I get it every 5-10 months with a key, although my issue has always been, so some CRC  Electrical cleaner always done the job.  Maybe you live in a valley near a river too which seems to be the issue.

You take the key cap off and get it in to the switch as much as possible and work the switch some.  It drys fast too.









						QD® Electronic Cleaner, 11 Wt Oz
					

Cleaning delicate equipment is a critical job to perform on many electronics. Due to the delicate nature of electronic components, not all cleaners are suitable. CRC QD® Electronic Cleaner is designed for precision cleaning on electronic equipment. It is plastic safe and formulated for use on...




					www.crcindustries.com


----------



## Bill_Bright (Apr 22, 2021)

Well, sorry your keyboard is bad but hey! That's a lot better, cheaper, and easier to make right than having to deal with a failed motherboard.

As far as others having the same problem, I would not put any stock in that. That keyboard has been around for over 5 years and despite being so expensive, it is very popular. No doubt many 10s of 1000s, if not millions have been sold. And there are barely 1 handful of complaints.

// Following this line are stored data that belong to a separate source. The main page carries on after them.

Example mixed_chunks : planned mixed mixed_options = Ok [span_ 0 40; span_ 110 270; span_ 410 660; span_ 660 910; span_ 940 1000].
Proof. by vm_compute. Qed.

Lemma vad_chunks_cover_witness :
  ∃ chunks, planned mixed mixed_options = Ok chunks ∧ Exists (within 415) chunks.
Proof.
  eexists. split; [vm_compute; reflexivity|]. pose proof (vad_chunks_cover insertion_sort mixed 1000 mixed_options) as H.
  vm_compute plan_vad_audio_chunks in H. destruct H as (_ & _ & H). apply (H (span_ 420 520) 415); [unfold mixed; set_solver|unfold within; cbn; lia].
Defined.

Definition apart_speech : list TimeSpan := [span_ 0 190; span_ 191 400; span_ 500 560].
Definition apart_options : VadAudioChunkOptions := {| max_chunk_samples := 200; merge_gap_samples := 20; padding_samples := 10 |}.

Lemma vad_chunks_apart_witness :
  ∃ chunks, planned apart_speech apart_options = Ok chunks ∧ StronglySorted (λ c d, end_sample c <= start_sample d) chunks ∧ length chunks = 4%nat.
Proof.
  eexists. split; [vm_compute; reflexivity|]. split; [|done].
  apply (vad_chunks_apart insertion_sort apart_speech 1000 apart_options); [repeat constructor; cbn; lia|cbn; lia|vm_compute; reflexivity].
Defined.

(** Segments that touch: a full chunk is not shortened, and the next one begins in the padding. *)
Example touching_overlap :
  planned [span_ 0 190; span_ 190 400] apart_options = Ok [span_ 0 200; span_ 180 380; span_ 380 410].
Proof. by vm_compute. Qed.

Definition stereo : @AudioBuffer Z := {| sample_rate := 16000; channels := 2; samples := [1; 2; 3; 4; 5; 6; 7; 8] |}.

Lemma slices_join_witness :
  ∃ slices, Forall2 (λ c s, slice_audio_buffer stereo c = Ok s ∧ sample_rate s = 16000 ∧ channels s = 2) [span_ 0 1; span_ 1 3; span_ 3 4] slices ∧
    concat (map samples slices) = [1; 2; 3; 4; 5; 6; 7; 8].
Proof. apply (slices_join stereo 4); [split_and!; done|cbn; split_and!; lia]. Defined.
End Recordings.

Now if there were 100s of users of the exact same keyboard all complaining the Space Bar or the Enter key stopped working (or kept repeating keystrokes), then I might take those user complaints into consideration.

"All" mechanical keyboards (and most other types too) suffer from dirt, cookie and potato chip crumbs, dust, hair and dander and other really nasty crud getting into the works and between the contacts. And possibly the occasional splash of coffee or soda. I'm with AsRock. Use a good contact cleaner. CRC makes one of the best but is not always easy to find. WD-40 Electrical Contact Cleaner is another good one.

I recommend using a decent keycap puller to remove the keycaps. A good puller is nice because it applies an evenly distributed force.

While those contact cleaners are marketed as safe for plastics, that typically means they will not chemically eat or dissolve the plastic. But they may still discolor some plastics. So removing the keys first not only exposes the mechanical components and contacts of the switches for a more thorough cleaning, it ensures there is no damage to the caps.

I would also take a photo of the keyboard before removing the caps - just so you have an easy-to-follow map of the layout when replacing the caps.


----------



## Bloenleblabla (Sep 6, 2022)

I had the same issue with mine G810. 
I fixes it by taking of the issue cap (pull it too me) and spray contact spray for electronics in it and this solved my problem. Now i have to see for how long.


----------